Europe can't continue having to call the white house every time there is smoke in the kitchen. First of all it's shamefull second of all it, in a very real sense, undermines the independence of the european states.

As a Case story:
Former jugoslavia. It weren't pretty.
(I havn't read up on the history so forgive me inaccuracies.)

1st leg
We stood idle as serbs (we are afterall talking about a people with the population of Denmark and 1/3 as rich) fought a war with Croatia and cleansed croatians.

2nd leg
When that war burned out, Bosnia started. A nightmare.
Forces, under the umbrella of The UN tried to stop the fighting and ethnic cleansings, which failed. Not because the UN is bad or the soldiers (many of them brits and french and other Europans) were bad or cowards. But because these forces hadn't the mandate nor the fighting power to give the (serb) agressors a prober beating - which was very much what was called for.
We then had the millitary intervention, lead by the US, which to gether with the EU nation building attempt seems to have worked.

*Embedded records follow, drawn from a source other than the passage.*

(* ===== verification/NvmeQueue.v ===== *)
(** Queues and interrupts of the NVMe controller.

    Theorems over [Nvme]: a submission queue whose tail is in range is emptied
    in one turn per entry; with a tail out of range, or a queue created with
    the largest size, a doorbell never completes; completions reach the driver
    in order with the right phase; and the interrupt line follows the
    completion queues. *)
From S2P Require Import Prelude KvmArm64 VirtMmio GuestMemory GuestViews NvmePrp Nvme.

Section queues.
Context {T I B : Type} `{!GuestMemory T, !GuestViews T, !IRQController I, !MSIController I, !BlockBackend B}.
Implicit Types c : Controller T I B.

(** * What commands leave alone *)

(** The queues and the interrupt state are those of [c0]. *)
Record untouched c0 c : Prop := {
  un_heap : heap c = heap c0;
  un_map : queues c = queues c0;
  un_irq : irq c = irq c0 ∧ irqHigh c = irqHigh c0 ∧ intMask c = intMask c0 ∧ IRQ c = IRQ c0 ∧ msi c = msi c0 ∧ cc c = cc c0;
}.

Ltac untouched_step :=
  lazymatch goal with
  | |- preserves _ (modify _) => apply preserves_modify; intros ? [? ? (? & ? & ? & ? & ? & ?)]
  | |- untouched _ (if ?b then _ else _) => destruct b
  | |- untouched _ _ => split; [done..|by split_and!]
  | |- _ => preserves_step
  end.

Lemma executeIO_untouched c0 cmd : preserves (untouched c0) (executeIOLocked cmd).
Proof.
  assert (∀ cmd d, preserves (untouched c0) (nvmeWritePRP cmd d)) as Hw.
  { intros cmd' d c [? ? (? & ? & ? & ? & ? & ?)]. unfold nvmeWritePRP. destruct (writePRP _ _ _ _ _). untouched_step. }
  assert (∀ cmd d, preserves (untouched c0) (nvmeReadPRP cmd d)) as Hr.
  { intros cmd' d c [? ? (? & ? & ? & ? & ? & ?)]. unfold nvmeReadPRP. destruct (readPRP _ _ _ _ _). untouched_step. }
  assert (∀ b d o, preserves (untouched c0) (write_backend b d o)) as Hb.
  { intros b d o c [? ? (? & ? & ? & ? & ? & ?)]. unfold write_backend. destruct (backend_WriteAt _ _ _). untouched_step. }
  assert (∀ n, preserves (untouched c0) (scratchLocked n)) as Hs.
  { intros n c [? ? (? & ? & ? & ? & ? & ?)]. untouched_step. }
  unfold executeIOLocked, ioRead_, ioWrite_, readBackendToPRP, writeBackendFromPRP, directBuffer, keep_scratch, recordIOLocked.
  repeat first [apply Hw|apply Hr|apply Hb|apply Hs|untouched_step].
Qed.

(** * One turn of the loop *)

Lemma queue_at_alter c f r r' :
  queue_at (c <| heap := alter f r (heap c) |>) r' =
    if decide (r = r' ∧ (r < length (heap c))%nat) then f (queue_at c r') else queue_at c r'.
Proof.
  unfold queue_at. cbn [heap update eta_Controller]. destruct (decide (r = r' ∧ _)) as [[<- Hr]|Hne].
  - rewrite list_lookup_alter_eq. by destruct (lookup_lt_is_Some_2 (heap c) r Hr) as [q ->].
  - destruct (decide (r = r')) as [<-|Hrr]; [|by rewrite list_lookup_alter_ne].
    rewrite list_lookup_alter_eq, lookup_ge_None_2 by lia. done.
Qed.
(** A field that the update leaves alone. *)
Lemma queue_at_field {A} (g : queue → A) c f r r' :
  (∀ q, g (f q) = g q) → g (queue_at (c <| heap := alter f r (heap c) |>) r') = g (queue_at c r').
Proof. intros Hg. rewrite queue_at_alter. by destruct (decide _). Qed.

(** The submission side of a queue. *)
Definition sq_side (q : queue) : Z * Z * Z * Z * Z * Z := (id q, size q, sqAddr q, cqID q, sqHead q, sqTail q).

Lemma writeCompletion_sq cq sqid h cd res st c r :
  sq_side (queue_at (writeCompletionLocked cq sqid h cd res st c).1 r) = sq_side (queue_at c r) ∧
  length (heap (writeCompletionLocked cq sqid h cd res st c).1) = length (heap c).
Proof.
  unfold writeCompletionLocked, gets, mbind, M_bind, Datatypes.id, modify, writeMem, lift, set_queue.
  set (raw := completion _ _ _ _ _ _).
  assert (∀ m r, queue_at (c <| mem := m |>) r = queue_at c r) as Hm by done.
  assert (∀ m tail, let c1 := c <| mem := m |> in let c2 := c1 <| heap := alter (λ q, q <| cqTail := tail |>
      <| cqPending := if cqPending q <? size q then u16 (cqPending q + 1) else cqPending q |>
      <| cqPhase := if tail =? 0 then negb (cqPhase q) else cqPhase q |>) cq (heap c1) |> in
      sq_side (queue_at c2 r) = sq_side (queue_at c r) ∧ length (heap c2) = length (heap c)) as Hset.
  { intros m tail c1 c2. split; [|apply length_alter]. unfold c2. by rewrite queue_at_field. }
  destruct (cqMem (queue_at c cq)) as [w|]; [destruct (_ >=? _)|]; try destruct (WriteIPA _ _ _) as [m [[]| |]];
    unfold next_index; destruct (size (queue_at c cq) =? 0); try done; apply Hset.
Qed.

(** A turn on an I/O queue advances its head by one and keeps the rest of its
    submission side. *)
Lemma process_entry_io r c c' :
  (r < length (heap c))%nat → id (queue_at c r) ≠ adminQueueID → process_entry r c = (c', Ok tt) →
  let q := queue_at c r in
  size q ≠ 0 ∧ length (heap c') = length (heap c) ∧
  sq_side (queue_at c' r) = sq_side (q <| sqHead := u16 (sqHead q + 1) mod size q |>).
Proof.
  intros Hr Hid E q. unfold process_entry, mbind, M_bind, read_entry, gets, Datatypes.id in E. fold q in E, Hid.
  destruct (match queueSubmissionEntry c r (sqHead q) with Some raw => (c, Ok raw) | None => _ end)
    as [c1 [raw| |]] eqn:E1; [|done|done].
  assert (c1 = c) as -> by (destruct (queueSubmissionEntry _ _ _); congruence). clear E1. fold q in E.
  destruct (Z.eqb_spec (id q) adminQueueID); [done|]. cbn [andb] in E. unfold executeCommandLocked in E.
  destruct (Z.eqb_spec (id q) adminQueueID); [done|].
  pose proof (executeIO_untouched c (parseCommand raw) c ltac:(split; [done..|by split_and!])) as Hun.
  destruct (executeIOLocked (parseCommand raw) c) as [c2 [[res st]| |]]; [|done|done]. cbn [fst] in Hun.
  assert (queue_at c2 r = q) as Hq2 by (unfold queue_at; by rewrite (un_heap _ _ Hun)).
  unfold advance_head, gets, mbind, M_bind, Datatypes.id, lift, next_index in E. rewrite Hq2 in E.
  destruct (Z.eqb_spec (size q) 0) as [?|Hsz]; [done|]. unfold set_queue, modify in E.
  set (c3 := c2 <| heap := _ |>) in E.
  assert (queue_at c3 r = q <| sqHead := u16 (sqHead q + 1) mod size q |>) as Hq3.
  { unfold c3. rewrite queue_at_alter, Hq2, (un_heap _ _ Hun). by destruct (decide _) as [_|Hn]; [|destruct Hn]. }
  assert (length (heap c3) = length (heap c)) as Hl3 by (unfold c3; cbn; by rewrite length_alter, (un_heap _ _ Hun)).
  destruct (if id (queue_at c3 r) =? adminQueueID then Some r else queues c3 !! cqID (queue_at c3 r)) as [cq|]; [|done].
  pose proof (writeCompletion_sq cq (id (queue_at c3 r)) (sqHead (queue_at c3 r)) (cid (parseCommand raw)) res st c3 r) as [Hs Hl].
  rewrite E in Hs, Hl. cbn [fst] in Hs, Hl. rewrite Hs, Hl, Hq3. done.
Qed.

(** * Emptying a queue *)

Lemma small_multiple t n : Z.abs (t * n) < n → t = 0.
Proof. intros Ht. destruct (decide (t = 0)); [done|]. rewrite Z.abs_mul in Ht. nia. Qed.

(** An I/O queue whose head is in range. *)
Record io_queue c (r : nat) : Prop := {
  ioq_ref : (r < length (heap c))%nat;
  ioq_id : id (queue_at c r) ≠ adminQueueID;
  ioq_size : 0 < size (queue_at c r) < 2^16;
  ioq_head : 0 ≤ sqHead (queue_at c r) < size (queue_at c r);
}.
(** The entries between head and tail. *)
Definition waiting (q : queue) : Z := (sqTail q - sqHead q) mod size q.

Lemma process_entry_next r c c' :
  io_queue c r → process_entry r c = (c', Ok tt) →
  io_queue c' r ∧ size (queue_at c' r) = size (queue_at c r) ∧ sqTail (queue_at c' r) = sqTail (queue_at c r) ∧
  sqHead (queue_at c' r) = (sqHead (queue_at c r) + 1) mod size (queue_at c r).
Proof.
  intros [Hr Hid Hsz Hh] E. destruct (process_entry_io r c c' Hr Hid E) as (_ & Hl & Hs). cbn zeta in Hs.
  unfold sq_side in Hs. cbn [id size sqAddr cqID sqHead sqTail update eta_queue] in Hs. injection Hs as Ei Es _ _ Eh Et.
  rewrite u16_small in Eh by (unfold is_u; lia).
  split_and!; [|done|done|done]. split; [by rewrite Hl|by rewrite Ei|by rewrite Es|].
  rewrite Es, Eh. apply Z.mod_pos_bound. lia.
Qed.
Lemma waiting_next h t n : 0 < n → 0 ≤ h < n → 0 ≤ t < n → h ≠ t → (t - (h + 1) mod n) mod n = (t - h) mod n - 1.
Proof.
  intros Hn Hh Ht Hne. rewrite Zminus_mod_idemp_r. replace (t - (h + 1)) with (t - h - 1) by lia.
  destruct (decide (h < t)).
  - rewrite !Z.mod_small by lia. lia.
  - rewrite <-(Z.mod_add (t - h - 1) 1), <-(Z.mod_add (t - h) 1) by lia. rewrite !Z.mod_small by lia. lia.
Qed.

3rd leg (simultanious with parts of 2nd leg)
Since we actually liked the croatians more than the serbs (you know, old habsburg) we made sure, after they had gotten a beating in the first leg, that they had an army. This army was then used to cleanse serbs (Karinja).

4th leg Kosova
Which most remember, and remains a question mark.

Now the point here is EU policies (or rather policies by countries belonging to the EU). A group of EU countries (including a very large one), as I understand it, actively contributed to the dissolution of jugoslav federation (I think that France and the UK, remained more neutral in this aspect).
Now this, policy of dissolution, was probably an OK policy - an historical necessity, if you want, But in my oppinion, when things went out of hand, the fundamental weakness of the, let's call it, majority european policy was displayed: NO force, no strength to back it up. Vice versa, things got out of hand because there were no deterent (The serbs called the bluff and went for war).

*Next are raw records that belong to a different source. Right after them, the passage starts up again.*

Lemma open_add o f nx nl m m' fr fs cur ll :
  open_ok (Some o) (Some f) nx nl m fr fs cur ll → table_change m m' (nl + 1) (o + 1) 1 →
  nl < 2^64 - 1 → o + 4096 ≤ len f →
  open_ok None (Some f) nx (nl + 1) m' fr fs (cur + imageDataPageSize) (ll + 1).
Proof.
  intros [] [] Hnl Hf. destruct (oo_held0 o eq_refl) as [Ha Hle].
  assert (off_of m (nl + 1) = 0) as Hnew.
  { destruct (decide (off_of m (nl + 1) = 0)) as [|Hne]; [done|]. apply oo_known0 in Hne. lia. }
  assert (o + 1 ≠ 0) as Ho by (destruct Ha; lia).
  split; try done; try lia.
  - intros l. rewrite tc_off0. destruct (Z.eqb_spec l (nl + 1)); [lia|]. intros Hl%oo_known0. lia.
  - intros l. rewrite tc_off0. destruct (Z.eqb_spec l (nl + 1)) as [->|].
    + intros _. rewrite Z.add_simpl_r. split_and!; try done; [|by exists f]. intros Hin. by destruct (oo_free0 o Hin) as (_ & _ & _ & ?).
    + intros Hl. destruct (oo_live0 l Hl) as (? & ? & ? & _ & ?). by split_and!.
  - intros l l'. rewrite !tc_off0. destruct (Z.eqb_spec l (nl + 1)) as [->|], (Z.eqb_spec l' (nl + 1)) as [->|]; [done|..|by apply oo_apart0].
    + intros _ E. exfalso. destruct (oo_live0 l') as (_ & _ & _ & Hh & _); [lia|]. apply Hh. f_equal. lia.
    + intros Hl E. exfalso. destruct (oo_live0 l Hl) as (_ & _ & _ & Hh & _). apply Hh. f_equal. lia.
  - intros x Hx. destruct (oo_free0 x Hx) as (? & ? & ? & _). by split_and!.
  - intros x Hx Hxl. right. destruct (oo_all0 x Hx Hxl) as [E|[|[l Hl]]]; [injection E as <-|by left|]; right.
    + exists (nl + 1). by rewrite tc_off0, Z.eqb_refl.
    + exists l. rewrite tc_off0. destruct (Z.eqb_spec l (nl + 1)) as [->|]; [|done]. destruct Hx. lia.
  - rewrite tc_total0, Hnew, decide_True, decide_False by done. lia.
  - intros l. rewrite tc_ref0. destruct (l =? nl + 1); [lia|apply oo_refs0].
Qed.
Lemma open_remove l f nx nl m m' fr fs cur ll :
  open_ok None f nx nl m fr fs cur ll → table_change m m' l 0 0 → off_of m l ≠ 0 →
  open_ok None f nx nl m' (off_of m l - 1 :: fr) (fs ∪ {[off_of m l - 1]}) (cur - imageDataPageSize) (ll - 1).
Proof.
  intros [] [] Hl. destruct (oo_live0 l Hl) as (Ha & Hle & Hnf & _ & b & Hf & Hb).
  split; try done; try lia.
  - intros l'. rewrite tc_off0. destruct (l' =? l); [done|apply oo_known0].
  - intros l'. rewrite tc_off0. destruct (Z.eqb_spec l' l) as [->|Hne]; [done|]. intros Hl'.
    destruct (oo_live0 l' Hl') as (? & ? & ? & _ & ?). split_and!; try done. intros [Hx|Hx]%elem_of_union; [done|].
    apply elem_of_singleton in Hx. apply Hne, oo_apart0; [done|lia].
  - intros l1 l2. rewrite !tc_off0. destruct (l1 =? l); [done|]. intros H1. destruct (Z.eqb_spec l2 l) as [->|]; [done|by apply oo_apart0].
  - intros x [Hx| ->%elem_of_singleton]%elem_of_union.
    + destruct (oo_free0 x Hx) as (? & ? & ? & _). split_and!; [done..|by apply elem_of_cons; right|done].
    + split_and!; [done..|by apply elem_of_cons; left|done].
  - intros x Hx Hxl. right. destruct (oo_all0 x Hx Hxl) as [|[|[l' Hl']]]; [done|left; set_solver|].
    destruct (decide (l' = l)) as [->|Hne].
    + left. apply elem_of_union. right. apply elem_of_singleton. lia.
    + right. exists l'. rewrite tc_off0. by rewrite (proj2 (Z.eqb_neq l' l)).
  - rewrite tc_total0, decide_False, decide_True by done. lia.
  - intros l'. rewrite tc_ref0. destruct (l' =? l); [lia|apply oo_refs0].
Qed.
Lemma open_count held l r f nx nl m m' fr fs cur ll :
  open_ok held f nx nl m fr fs cur ll → table_ok m' → (∀ c, m' !! 0 = Some c → slot_of (offsets c) 0 = 0) →
  (∀ l', off_of m' l' = off_of m l') → (∀ l', ref_of m' l' = if l' =? l then r else ref_of m l') →
  total m' = total m → 0 ≤ r < 2^32 → open_ok held f nx nl m' fr fs cur ll.
Proof.
  intros [] Hm H0 Hoff Href Htot Hr. split; try done; try (intros l1; rewrite Hoff; auto).
  - intros l'. rewrite Hoff. auto.
  - intros x Hx Hxl. destruct (oo_all0 x Hx Hxl) as [|[|[l' ?]]]; auto. right. right. exists l'. by rewrite Hoff.
  - by rewrite Htot.
  - intros l'. rewrite Href. destruct (l' =? l); [done|apply oo_refs0].
Qed.

(** * Allocating *)

(** The entry of the new token. *)
Definition new_entry (l o : Z) (c : imageLocationChunk) : imageLocationChunk :=
  mkChunk (<[Z.to_nat (l mod 256) := o + 1]> (offsets c)) (<[Z.to_nat (l mod 256) := 1]> (refs_of c)) (u16 (live c + 1)).
Lemma add_location_table o s :
  locationChunks (add_location o s).1 =
    alter (new_entry (nextLocation s + 1) o) ((nextLocation s + 1) / 256) (with_chunk ((nextLocation s + 1) / 256) (locationChunks s)).
Proof.
  pose proof (imageLocationIndex_eq (nextLocation s + 1)) as E. apply pair_equal_spec in E as [E1 E2]. unfold new_entry.
  rewrite <-E1, <-E2. reflexivity.
Qed.
Lemma new_entry_change o m l :
  table_ok m → (∀ c, m !! 0 = Some c → slot_of (offsets c) 0 = 0) → 0 < l → off_of m l = 0 → 0 ≤ o →
  table_change m (alter (new_entry l o) (l / 256) (with_chunk (l / 256) m)) l (o + 1) 1.
Proof.
  intros Hm Hm0 Hl Hnew Ho. destruct (with_chunk_spec (l / 256) _ Hm Hm0) as (Ht & (c & Hc & Hco) & Htot & Hcell & H0).
  rewrite <-(proj1 (Hcell l)) in Hnew.
  destruct (table_entry (with_chunk (l / 256) m) l (o + 1) 1 (new_entry l o) c Ht H0) as [? ? Hoff Href Htt]; [lia|done|lia|lia| |].
  { unfold new_entry. rewrite Hnew, decide_True, decide_False by lia. by rewrite Z.sub_0_r. }
  split; [done|done| | |].
  - intros l'. rewrite Hoff. by destruct (_ =? _); [|apply Hcell].
  - intros l'. rewrite Href. by destruct (_ =? _); [|apply Hcell].
  - by rewrite Htt, Htot, (proj1 (Hcell l)).
Qed.
Lemma add_location_spec o s hw f Q :
  store_open (Some o) s → nextLocation s < 2^64 - 1 → file s = Some f → o + 4096 ≤ len f →
  (∀ s' l, store_open None s' → keeps s s' → pages s l = None →
    (∀ l', pages s' l' = if l' =? l then Some (sub f (Z.to_nat o) 4096, 1) else pages s l') → Q s' (Ok l)) →
  wp (add_location o) (s <| current := current s + imageDataPageSize |> <| highWater := hw |>) Q.
Proof.
  intros Hs Hnl Hf Hfl HQ. set (l := nextLocation s + 1). set (s0 := s <| current := _ |> <| highWater := _ |>).
  pose proof (add_location_table o s0) as Hm. change (nextLocation s0 + 1) with l in Hm. change (locationChunks s0) with (locationChunks s) in Hm.
  assert (off_of (locationChunks s) l = 0) as Hnew.
  { destruct (decide (off_of (locationChunks s) l = 0)) as [|Hne]; [done|]. apply (oo_known _ _ _ _ _ _ _ _ _ Hs) in Hne. lia. }
  assert (0 ≤ o) as Ho by apply (oo_held _ _ _ _ _ _ _ _ _ Hs o eq_refl).
  pose proof (new_entry_change o (locationChunks s) l (oo_table _ _ _ _ _ _ _ _ _ Hs) (oo_slot0 _ _ _ _ _ _ _ _ _ Hs)
    ltac:(pose proof (oo_tokens _ _ _ _ _ _ _ _ _ Hs); lia) Hnew Ho) as Hch. rewrite <-Hm in Hch.
  change (Q (add_location o s0).1 (Ok l)). set (s' := (add_location o s0).1) in *. apply HQ; [|by split|..].
  - change (open_ok None (file s) (next s) (nextLocation s + 1) (locationChunks s') (free s) (freeSet s)
      (current s + imageDataPageSize) (liveLocations s + 1)).
    unfold store_open in Hs. rewrite Hf in Hs |- *. by eapply open_add.
  - unfold pages. by rewrite Hnew.
  - intros l'. unfold pages. change (file s') with (file s). rewrite (tc_off _ _ _ _ _ Hch), (tc_ref _ _ _ _ _ Hch), Hf.
    destruct (l' =? l); [|done]. rewrite (proj2 (Z.eqb_neq (o + 1) 0)), Z.add_simpl_r by lia. done.
Qed.

(** The bookkeeping of the metadata does not show. *)
Lemma note_spec held s Q :
  store_open held s → (∀ s', store_open held s' → same s s' → file s' = file s → Q s' (Ok tt)) → wp noteMetadataLocked s Q.
Proof. intros Hs HQ. apply wp_modify, HQ; [exact Hs|by split_and!|done]. Qed.
Lemma keeps_trans s1 s2 s3 : keeps s1 s2 → keeps s2 s3 → keeps s1 s3.
Proof. unfold keeps. intros [] []. split; congruence. Qed.
Lemma same_trans s1 s2 s3 : same s1 s2 → same s2 s3 → same s1 s3.
Proof.
  intros ([Hc Hr] & Hl & Hn & Hp) ([Hc' Hr'] & Hl' & Hn' & Hp'). split_and!; [split; congruence|congruence..|]. intros l. by rewrite Hp', Hp.
Qed.

(** Writing to a page in hand leaves the live pages alone. *)
Lemma write_held o p s f Q :
  store_open (Some o) s → file s = Some f → len p ≤ 4096 →
  (∀ s', store_open (Some o) s' → same s s' → file s' = Some (write_file f o p) → Q s' (Ok tt)) →
  wp (set_file (write_file f o p)) s Q.
Proof.
  intros Hs Hf Hp HQ. assert (0 ≤ o) as Ho by apply (oo_held _ _ _ _ _ _ _ _ _ Hs o eq_refl).
  pose proof (length_write_file f o p Ho) as [Hlen _]. apply wp_modify, HQ; [|split_and!; [done..|]|done].
  - apply open_file; [done|]. intros l Hl. destruct (live_file _ _ _ Hs Hl) as (f0 & Hf0 & _ & ?). assert (f0 = f) as -> by congruence. lia.
  - apply (pages_file (Some o)); [done|]. intros l f0 Hf0 Hl. assert (f0 = f) as -> by congruence.
    destruct (oo_live _ _ _ _ _ _ _ _ _ Hs l Hl) as (Ha & _ & _ & Hne & b & Hb & ?). assert (b = f) as -> by congruence.
    unfold imageDataPageSize in *. apply page_kept; try lia; [apply Ha|]. destruct (oo_held _ _ _ _ _ _ _ _ _ Hs o eq_refl) as [Hao _].
    destruct (aligned_apart _ _ Ha Hao) as [|]; [congruence|by left|right; lia].
Qed.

Now, why were there no Force, no strength behind this, let's call it, majority policy.
Imho, 1st of all the millitaries weren't well equiped or organised to solve the matter at hand.
2nd of all disunity (France and UK and others weren't, to my understanding, quite on the boat"). and 3rd of all: History. A couple of countries in europe still have limited space for manuvering due to some regretfull "incidents" some 60-70 years ago.

What I think we should learn of this is:

We (europeans) need to have a converging foreign policy. We has somehow to sit down and decide for a policy to deal with such matters. Having some countries do this, other countries do that, maybe even the opposite, and yet another group doing nothing simply don't work. How exactly such policy can be made, I will leave to people who are wiser than me, I will just note the need.

We need to have a millitary capacity to back up the policies which we make, in a reasonable extent. Now it might be that one single country can deliver this millitary capacity, I doubt it, so we have to work together. Now this could be an (independent) European pillar wihin NATO, or an EU army or " West union" forces or something else.
What doesn't work is that we have to call the US when things has to be done, and thus become part of US (interior) politics. And displays our weakness which invites the declaration: insignificant.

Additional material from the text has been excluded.